Oh man I could go on but what I have learned through better or worse, in sickness, stress, happiness and health is that the most medicinal, beneficial word a human can muster is NO.

NO we will not conform. NO we will not stretch ourselves so thin that we forsake our homes and our loved ones residing there. NO we will not eat fast food every day because we spend more time outside of our houses than ever before. NO we will no go on a double date when we haven’t had time to ourselves in months. NO we will not volunteer for something we don’t wholeheartedly believe in. NO we will not buy into the lie that people are only fulfilled by achievements. NO we will not compromise our beliefs for even a second. NO we will not squander precious moments on a screen. NO we will not agree to that event when our home base needs us most.

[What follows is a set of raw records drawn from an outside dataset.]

(** ** Witnesses *)

Section Examples.
(** Peers that say yes to everything but a charge of 700. *)
#[local] Instance yes_backends : Backends (U := ref_uuid) unit := {|
  peer_ReserveSeats _ := mret [];
  peer_ConfirmSeats _ := mret [];
  peer_ReleaseSeats _ := mret [];
  peer_Charge req := if (ch_AmountCents req =? 700)%Z
                     then throw (EStatus FailedPrecondition "payment declined" []) else mret "p";
|}.

Definition no_orders : ord_state unit :=
  Build_ord_state {| tb_orders := ∅; tb_order_outbox := [] |} tt [] [] [].

Lemma no_orders_wf : wf_ord (os_db no_orders).
Proof.
  split; cbn; intros *; rewrite ?lookup_empty, ?elem_of_nil; try done. constructor.
Qed.

Definition buy (seats : list string) (cents : Z) : CreateOrderRequest :=
  {| co_UserId := "uU"; co_EventId := "ue"; co_SeatIds := seats; co_AmountCents := cents;
     co_IdempotencyKey := "k1" |}.

Definition bought (cents : Z) : res CreateOrderResponse * ambient * ord_state unit :=
  CreateOrder (buy ["us1"; "us2"] cents) (amb0 [] (names "x") 1 1) no_orders.

Lemma saga_ends_consistently_witness :
  exists l, saga_outcome (U := ref_uuid) "x0" (bought 700).1.1 (Some ("FAILED", Some "payment_declined")) l.
Proof.
  destruct (saga_ends_consistently (U := ref_uuid) (buy ["us1"; "us2"] 700) (amb0 [] (names "x") 1 1) no_orders
    _ _ _ no_orders_wf (Forall_nil_2 _) eq_refl (run_eta (bought 700))) as (_ & l & _ & Ho).
  exists l. exact Ho.
Defined.

Lemma charge_discipline_witness :
  exists l, os_calls (bought 100).2 = entries (U := ref_uuid) "x0" l /\
    length (filter (fun x : peer_call * bool => x.1 = PCharge) l) <= 1.
Proof.
  destruct (charge_discipline (U := ref_uuid) (buy ["us1"; "us2"] 100) (amb0 [] (names "x") 1 1) no_orders
    _ _ _ no_orders_wf (Forall_nil_2 _) eq_refl (run_eta (bought 100))) as (l & Hl & H1 & _).
  exists l. split; [exact Hl|exact H1].
Defined.

Lemma transactions_respect_others_witness :
  wf_ord (os_db (createOrder (snapshot (U := ref_uuid) "x0" (buy ["us1"] 100)) "k1"
                   (amb0 [] (names "x") 1 1) no_orders).2) /\
  wf_ord (os_db (transition (snapshot (U := ref_uuid) "x0" (buy ["us1"] 100)) "CONFIRMED"
                   ORDER_EVENT_TYPE_CONFIRMED ORDER_FAILURE_REASON_UNSPECIFIED (amb0 [] (names "y") 2 2)
                   (createOrder (snapshot (U := ref_uuid) "x0" (buy ["us1"] 100)) "k1"
                     (amb0 [] (names "x") 1 1) no_orders).2).2).
Proof.
  destruct (proj1 (transactions_respect_others (U := ref_uuid) (snapshot (U := ref_uuid) "x0" (buy ["us1"] 100)) "k1"
    "CONFIRMED" ORDER_EVENT_TYPE_CONFIRMED ORDER_FAILURE_REASON_UNSPECIFIED None
    (amb0 [] (names "x") 1 1) no_orders eq_refl no_orders_wf) eq_refl) as [H1 _].
  split; [exact H1|].
  refine (proj1 (proj2 (transactions_respect_others (U := ref_uuid) (snapshot (U := ref_uuid) "x0" (buy ["us1"] 100)) "k1"
    "CONFIRMED" ORDER_EVENT_TYPE_CONFIRMED ORDER_FAILURE_REASON_UNSPECIFIED None
    (amb0 [] (names "y") 2 2) (createOrder (snapshot (U := ref_uuid) "x0" (buy ["us1"] 100)) "k1"
      (amb0 [] (names "x") 1 1) no_orders).2 eq_refl H1) end_confirmed _)).
  eexists. split; [vm_compute; reflexivity|].
  split; [split_and!; vm_compute; reflexivity|split; vm_compute; reflexivity].
Defined.

Lemma retry_is_answered_from_the_order_witness :
  (CreateOrder (buy ["us2"; "us1"] 700) (amb0 [] (names "y") 2 2) (bought 700).2).1.1 = (bought 700).1.1 /\
  (bought 700).1.1 = Err errPaymentDeclined.
Proof.
  split; [|vm_compute; reflexivity].
  assert (Hrow : exists row, tb_orders (os_db (bought 700).2) !! ("x0" : @UUID ref_uuid) = Some row /\
    od_status row = "FAILED") by (eexists; split; vm_compute; reflexivity).
  destruct Hrow as (row & Hrow & Hst).
  destruct (retry_is_answered_from_the_order (U := ref_uuid) (buy ["us1"; "us2"] 700) ["us2"; "us1"] (amb0 [] (names "x") 1 1)
    no_orders _ _ _ (amb0 [] (names "y") 2 2) _ _ _ "e" ["s1"; "s2"] row eq_refl eq_refl
    (perm_swap _ _ _) ltac:(done) no_orders_wf (Forall_nil_2 _) eq_refl (run_eta (bought 700)) Hrow
    ltac:(vm_compute; reflexivity) (run_eta _)) as (_ & Hans).
  exact (proj1 (proj2 (proj2 (Hans eq_refl ltac:(vm_compute; reflexivity) ltac:(vm_compute; reflexivity)))) Hst).
Defined.
(** Where a scanning transaction comes from. *)
Lemma step_scanning act c c' j tx' todo got :
  step act c = Some c' -> cs_txs c' !! j = Some tx' -> tx_stage tx' = Scanning todo got ->
  cs_txs c !! j = Some tx' \/
  (got = [] /\ forall id, id ∈ todo -> is_Some (tb_seats (cs_db c) !! id)) \/
  (exists id tx r todo0 got0, act = ALock j id /\ cs_txs c !! j = Some tx /\ tx_stage tx = Scanning todo0 got0 /\
     todo = todo0 ∖ {[id]} /\ got = got0 ++ [(id, r)]).
Proof.
  intros Hs Hj Hst. destruct act as [i k req start|i expired start|i|i id|i|i|i|i mid now|i|i|req ev ids now];
    cbn [step] in Hs; try (destruct (cs_txs c !! i) as [tx|] eqn:Hi; [|done]; cbn [mbind option_bind] in Hs).
  3: { destruct (tx_stage tx); try done. injection Hs as <-. cbn in Hj.
       apply lookup_insert_Some in Hj as [[<- <-]|[_ Hj]]; [|by left]. cbn in Hst. injection Hst as <- <-.
       right. left. split; [done|]. intros id. rewrite elem_of_list_to_set, elem_of_fst_sql_select. intros (r & Hr & _). eauto. }
  3: { destruct (tx_stage tx) as [|todo0 got0| |] eqn:Hst0; try done. destruct (tb_seats _ !! id) as [r|]; [|done].
       destruct (bool_decide _ && _); [|done]. injection Hs as <-. cbn in Hj.
       apply lookup_insert_Some in Hj as [[<- <-]|[_ Hj]]; [|by left]. cbn in Hst. injection Hst as <- <-.
       right. right. exists id, tx, r, todo0, got0. auto. }
  all: left; unfold begin_tx in Hs; repeat (case_match; try done); simplify_eq; cbn in *;
    try (destruct (read_args req) as [g|]; cbn in Hs; [|done]; repeat (case_match; try done); simplify_eq; cbn in * );
    try (destruct (emitted_row _ _ _ _ _ _); cbn in Hs; [|done]; repeat (case_match; try done); simplify_eq; cbn in * );
    try (destruct (create_rows _ _ _ _ _); cbn in Hs; [|done]; simplify_eq; cbn in * );
    try (apply lookup_insert_Some in Hj as [[<- <-]|[_ Hj]]; [done|done]);
    try (by apply lookup_delete_Some in Hj as [_ Hj]); done.
Qed.

Lemma step_lined_up act c c' :
  lined_up c -> step act c = Some c' -> takes_first act c = true -> lined_up c'.
Proof.
  intros [Hok Ho Hk] Hs Hact. split; [by eapply seat_step_ok|..].
  - intros j tx' todo got Hj Hst.
    destruct (step_scanning _ _ _ _ _ _ _ Hs Hj Hst) as [Hj'|[[-> _]|(id & tx & r & todo0 & got0 & -> & Hj' & Hst' & -> & ->)]].
    + by eapply Ho.
    + by intros x y ?%elem_of_nil.
    + cbn [takes_first] in Hact. rewrite Hj' in Hact. cbn in Hact. rewrite Hst' in Hact.
      apply bool_decide_eq_true in Hact as [_ Hfirst]. intros x y. rewrite fmap_app.
      intros [Hx| ->%list_elem_of_singleton]%elem_of_app [Hy Hne]%elem_of_difference; [by eapply Ho|].
      destruct (Hfirst y Hy); [set_solver|done].
  - intros j tx' todo got Hj Hst id Hid. eapply step_seats; [done..|].
    destruct (step_scanning _ _ _ _ _ _ _ Hs Hj Hst) as [Hj'|[[_ Hn]|(id' & tx & r & todo0 & got0 & -> & Hj' & Hst' & -> & _)]];
      [by eapply Hk|by apply Hn|]. eapply Hk; [done..|]. set_solver.
Qed.

Lemma run_lined_up acts c c' : lined_up c -> in_order acts c = true -> run acts c = Some c' -> lined_up c'.
Proof.
  revert c. induction acts as [|act acts IH]; intros c Hc; cbn; [by intros _ [= <-]|].
  intros [Hact Hrest]%andb_true_iff. destruct (step act c) as [c1|] eqn:E; cbn; [|done]. apply IH; [|done].
  by eapply step_lined_up.
Qed.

It is ok to model our Creator. It’s imperative really. Rest looks different for everyone, but if we could schedule it like we do everything else, it would change our lives. Pencilling in rest would lead to less broken marriages, less blended families, less burnout, less selfishness, less confused kids, less pressure on everyone. What would happen if when your belly of life was satisfied you just stopped eating? What would it look like if you actually slowed down, chewed your modest meal thoroughly and flipped the pages of a magazine? What if you stopped living life like a pie eating contest and actually used a fork, savored the flavor and enjoyed what was right in front of you? What if we all heeded the Lord’s word to be still, take rest, come to Him when we’re weary instead of running to the newest, next best thing? This is my current journey. It’s the redemption song I never knew I could sing. It’s reclaiming my family, our home, this beautiful marriage and the slowness I’ve only rarely ever encountered before. Join me in saying no and start saving your “yes cards” for the things the Lord has called you to do.